• Information given:
(** What an observer sees: a call ending, with the clock value it read,
    its cost and its outcome, or the clock advancing. *)
Inductive event : Type :=
| Returned (now cost : Q) (r : result (bool * Q))
| Ticked (d : Q).

(** One line of one thread.  [None]: the thread cannot run (it has no
    call left, or it waits for the lock). *)
Definition thread_step (clock : Q) (self : t) (lock : bool) (th : thread)
  : option (t * bool * thread * list event) :=
  match at_line th with
  | Idle =>
      match todo th with
      | [] => None
      | c :: rest =>
          if lock then None
          else Some (self, true,
                     mkThread L33 rest c (now th) (time_elapsed th)
                              (tokens_to_add th) (wait_time th), [])
      end
  | L33 =>
      Some (self, lock,
            mkThread L35 (todo th) (cost th) clock (time_elapsed th)
                     (tokens_to_add th) (wait_time th), [])
  | L35 =>
      Some (self, lock,
            mkThread L37 (todo th) (cost th) (now th)
                     (now th - last_refill self)
                     (tokens_to_add th) (wait_time th), [])
  | L37 =>
      Some (self, lock,
            mkThread L40 (todo th) (cost th) (now th) (time_elapsed th)
                     (time_elapsed th * tokens_per_second self)
                     (wait_time th), [])
  | L40 =>
      Some (set_tokens self
              (min (max_tokens self) (tokens self + tokens_to_add th)),
            lock, goto L41 th, [])
  | L41 =>
      Some (set_last_refill self (now th), lock, goto L55 th, [])
  | L55 =>
      if ge (tokens self) (cost th)
      then Some (self, lock, goto L57 th, [])
      else Some (self, lock, goto L61 th, [])
  | L57 =>
      Some (set_tokens self (tokens self - cost th), lock, goto L58 th, [])
  | L58 =>
      Some (self, false, goto Idle th,
            [Returned (now th) (cost th) (Return (true, tokens self))])
  | L61 =>
      match truediv (cost th - tokens self) (tokens_per_second self) with
      | Return w =>
          Some (self, lock,
                mkThread L62 (todo th) (cost th) (now th) (time_elapsed th)
                         (tokens_to_add th) w, [])
      | Raise e =>
          (* the exception leaves the block and ends the thread *)
          Some (self, false,
                mkThread Idle [] (cost th) (now th) (time_elapsed th)
                         (tokens_to_add th) (wait_time th),
                [Returned (now th) (cost th) (Raise e)])
      end
  | L62 =>
      Some (self, false, goto Idle th,
            [Returned (now th) (cost th) (Return (false, wait_time th))])
  end.

Record system : Type := mkSystem {
  bucket : t;
  lock : bool;
  clock : Q;
  threads : list thread
}.

(** A step of the system: any thread that can run does one line, or the
    clock advances. *)
Inductive step : system -> list event -> system -> Prop :=
| step_thread (before : list thread) (th : thread) (behind : list thread)
              (self : t) (lk : bool) (clk : Q)
              (self' : t) (lk' : bool) (th' : thread) (evs : list event) :
    thread_step clk self lk th = Some (self', lk', th', evs) ->
    step (mkSystem self lk clk (before ++ th :: behind)) evs
         (mkSystem self' lk' clk (before ++ th' :: behind))
| step_tick (self : t) (lk : bool) (clk d : Q) (ths : list thread) :
    0 <= d ->
    step (mkSystem self lk clk ths) [Ticked d]
         (mkSystem self lk (clk + d) ths).

(** Executions, with everything observed on the way. *)
Inductive steps (s0 : system) : list event -> system -> Prop :=
| steps_nil : steps s0 [] s0
| steps_snoc (tr : list event) (s : system) (evs : list event) (s' : system) :
    steps s0 tr s -> step s evs s' -> steps s0 (tr ++ evs) s'.

(** The threads start outside the method, each with the costs of the
    calls it will make, on an instance whose lock is free. *)
Definition spawn (self : t) (clk : Q) (programs : list (list Q)) : system :=
  mkSystem self false clk
           (map (fun costs => mkThread Idle costs 0 0 0 0 0) programs).

(** A scheduler: the thread to run at each step. *)
Fixpoint replace_nth {A : Type} (i : nat) (x : A) (l : list A) : list A :=
  match l, i with
  | [], _ => []
  | _ :: l', O => x :: l'
  | y :: l', S i' => y :: replace_nth i' x l'
  end.

Fixpoint schedule (order : list nat) (s : system)
  : option (list event * system) :=
  match order with
  | [] => Some ([], s)
  | i :: rest =>
      match nth_error (threads s) i with
      | None => None
      | Some th =>
          match thread_step (clock s) (bucket s) (lock s) th with
          | None => None
          | Some (self', lk', th', evs) =>
              match schedule rest
                      (mkSystem self' lk' (clock s)
                                (replace_nth i th' (threads s))) with
              | None => None
              | Some (tr, s') => Some (evs ++ tr, s')
              end
          end
      end
  end.

Definition in_block (th : thread) : bool :=
  match at_line th with
  | Idle => false
  | _ => true
  end.

(** Number of threads inside the [with] block. *)
Definition holders (ths : list thread) : nat :=
  length (filter in_block ths).

(** Every thread is outside the method with no call left. *)
Definition finished (s : system) : Prop :=
  Forall (fun th => at_line th = Idle /\ todo th = []) (threads s).

(** The calls that ended, in the order in which they ended. *)
Fixpoint calls_of (tr : list event) : list (Q * Q) :=
  match tr with
  | [] => []
  | Returned n c _ :: tr' => (n, c) :: calls_of tr'
  | Ticked _ :: tr' => calls_of tr'
  end.

Fixpoint outcomes_of (tr : list event) : list (result (bool * Q)) :=
  match tr with
  | [] => []
  | Returned _ _ r :: tr' => r :: outcomes_of tr'
  | Ticked _ :: tr' => outcomes_of tr'
  end.

Fixpoint frozen (tr : list event) : bool :=
  match tr with
  | [] => true
  | Returned _ _ _ :: tr' => frozen tr'
  | Ticked _ :: _ => false
  end.

Definition is_allowed (r : result (bool * Q)) : bool :=
  match r with
  | Return (true, _) => true
  | _ => false
  end.

(** Number of calls that were allowed. *)
Definition admitted (tr : list event) : nat :=
  length (filter is_allowed (outcomes_of tr)).

End Threads.

(** The instance after a sequence of calls made one after the other. *)
Fixpoint after_calls (calls : list (Q * Q)) (self : t) : t :=
  match calls with
  | [] => self
  | (now, cost) :: rest => after_calls rest (snd (allow_request now cost self))
  end.

Import Threads.

(** ** Invariants of the concurrent model *)

(** The instance seen by the thread that holds the lock, against the
    instance [base] it found when it took the lock: each line has done its
    part of [allow_request (now th) (cost th) base]. *)
Definition in_progress (base : t) (th : thread) (self : t) : Prop :=
  match at_line th with
  | Idle => False
  | L33 | L35 => self = base
  | L37 => self = base /\ time_elapsed th = now th - last_refill base
  | L40 =>
      self = base /\
      tokens_to_add th = (now th - last_refill base) * tokens_per_second base
  | L41 =>
      self = set_tokens base
               (min (max_tokens base)
                    (tokens base
                     + (now th - last_refill base) * tokens_per_second base))
  | L55 => self = _refill_tokens (now th) base
  | L57 =>
      self = _refill_tokens (now th) base /\ ge (tokens self) (cost th) = true
  | L58 =>
      allow_request (now th) (cost th) base = (Return (true, tokens self), self)
  | L61 =>
      self = _refill_tokens (now th) base /\ ge (tokens self) (cost th) = false
  | L62 =>
      allow_request (now th) (cost th) base
      = (Return (false, wait_time th), self)
  end.

Definition idle (th : thread) : Prop := in_block th = false.

(** The state of the system against the calls that have ended: their
    outcomes are those of the same calls made one after the other, in the
    order in which they ended; a free lock comes with the instance these
    calls leave; a held lock comes with exactly one thread in the block. *)
Definition linearized (self0 : t) (tr : list event) (s : system) : Prop :=
  outcomes_of tr = map outcome (run (calls_of tr) self0) /\
  if lock s then
    exists before th behind,
      threads s = before ++ th :: behind /\
      Forall idle before /\ Forall idle behind /\
      in_progress (after_calls (calls_of tr) self0) th (bucket s)
  else
    Forall idle (threads s) /\
    bucket s = after_calls (calls_of tr) self0.

(** What a thread holds when every call has the cost [c0] and every clock
    value read is [clk0]. *)
Definition thread_uniform (clk0 c0 : Q) (th : thread) : Prop :=
  Forall (fun c => c = c0) (todo th) /\
  match at_line th with
  | Idle => True
  | L33 => cost th = c0
  | _ => cost th = c0 /\ now th = clk0
  end.

Definition uniform (clk0 c0 : Q) (tr : list event) (s : system) : Prop :=
  clock s = clk0 /\
  Forall (thread_uniform clk0 c0) (threads s) /\
  Forall (fun call => (clk0, c0) = call) (calls_of tr).

(** Calls a thread has not finished: those it has not started, and the one
    it is in. *)
Definition pending (th : thread) : nat :=
  (length (todo th) + if in_block th then 1 else 0)%nat.

Definition pending_all (ths : list thread) : nat :=
  list_sum (map pending ths).

(** Lines a thread still has to run, at most. *)
Definition lines_left (l : pc) : nat :=
  match l with
  | Idle => 0
  | L33 => 9 | L35 => 8 | L37 => 7 | L40 => 6 | L41 => 5
  | L55 => 4 | L57 => 3 | L61 => 2 | L58 => 1 | L62 => 1
  end.

Definition work (th : thread) : nat :=
  (10 * length (todo th) + lines_left (at_line th))%nat.

Definition work_all (ths : list thread) : nat := list_sum (map work ths).

(** ** The demonstration driver

    [make_requests] and the main block of the file.  Printed lines are
    collected in a list.  [clock i] is the value [time.monotonic()]
    returns inside the call of iteration [i], after the [time.sleep]. *)

Module Demo.

Import String.

(** The default value of the parameter [cost] of [allow_request]. *)
Definition default_cost : Q := 1.

(** Truth value of a tuple used as a condition: a tuple is false only when
    it is empty, and a pair has two components. *)
Definition len {A B : Type} (pair : A * B) : nat := 2.

Definition truth {A B : Type} (pair : A * B) : bool :=
  negb (Nat.eqb (len pair) 0).

(** [str(n)] for an integer that is not negative. *)
Definition str (n : nat) : string :=
  DecimalString.NilEmpty.string_of_uint (Nat.to_uint n).

(** The two f-strings of [make_requests], for the loop index [i]. *)
Definition allowed_line (thread_id i : nat) : string :=
  ("Thread " ++ str thread_id ++ ": Request " ++ str (i + 1)
   ++ " ALLOWED")%string.

Definition denied_line (thread_id i : nat) : string :=
  ("Thread " ++ str thread_id ++ ": Request " ++ str (i + 1)
   ++ " DENIED - Rate Limited")%string.

(** The last character of a string. *)
Fixpoint last_char (s : string) : option Ascii.ascii :=
  match s with
  | EmptyString => None
  | String c rest =>
      match last_char rest with
      | None => Some c
      | Some c' => Some c'
      end
  end.

(** The loop of [make_requests] over the indices of [range(num_requests)]:
    the lines printed, how the loop ended, and the limiter it leaves.  An
    exception raised by [allow_request] ends the loop. *)
Fixpoint make_requests_loop (clock : nat -> Q) (thread_id : nat)
         (indices : list nat) (limiter : t)
  : list string * result unit * t :=
  match indices with
  | [] => ([], Return tt, limiter)
  | i :: rest =>
      match allow_request (clock i) default_cost limiter with
      | (Raise e, limiter') => ([], Raise e, limiter')
      | (Return decision, limiter') =>
          let printed :=
            if truth decision then allowed_line thread_id i
            else denied_line thread_id i in
          match make_requests_loop clock thread_id rest limiter' with
          | (out, r, final) => (printed :: out, r, final)
          end
      end
  end.

(** [make_requests(limiter, thread_id, num_requests)]. *)
Definition make_requests (clock : nat -> Q) (limiter : t)
           (thread_id num_requests : nat) : list string * result unit * t :=
  make_requests_loop clock thread_id (seq 0 num_requests) limiter.

(** The calls one [make_requests] thread makes, as a program of the
    concurrent model. *)
Definition program (num_requests : nat) : list Q :=
  repeat default_cost num_requests.

(** The main block: a limiter with 30 tokens refilled at 10 per second,
    and 10 threads of 5 requests each. *)
Definition main (clk : Q) : result system :=
  match __init__ clk 30 10 with
  | Return limiter => Return (spawn limiter clk (repeat (program 5) 10))
  | Raise e => Raise e
  end.

End Demo.

(** ** Clock values of a sequence of calls *)

(** The clock value of the last call of a sequence, [t0] if there is
    none. *)
Fixpoint last_time (t0 : Q) (calls : list (Q * Q)) : Q :=
  match calls with
  | [] => t0
  | (now, _) :: rest => last_time now rest
  end.

(** ** Clock values and costs in the concurrent model *)

(** A thread that has read the clock read it after the last call ended,
    and the clock has not gone back since. *)
Definition thread_timed (t_last clk : Q) (th : thread) : Prop :=
  match at_line th with
  | Idle | L33 => True
  | _ => t_last <= now th /\ now th <= clk
  end.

• What is expected:
Give back, exactly as written, the stretch from the line with "DENIED - Rate" through the line with "(** The loop", and no other lines from the records above.

• Answer:
   ++ " DENIED - Rate Limited")%string.

(** The last character of a string. *)
Fixpoint last_char (s : string) : option Ascii.ascii :=
  match s with
  | EmptyString => None
  | String c rest =>
      match last_char rest with
      | None => Some c
      | Some c' => Some c'
      end
  end.

(** The loop of [make_requests] over the indices of [range(num_requests)]:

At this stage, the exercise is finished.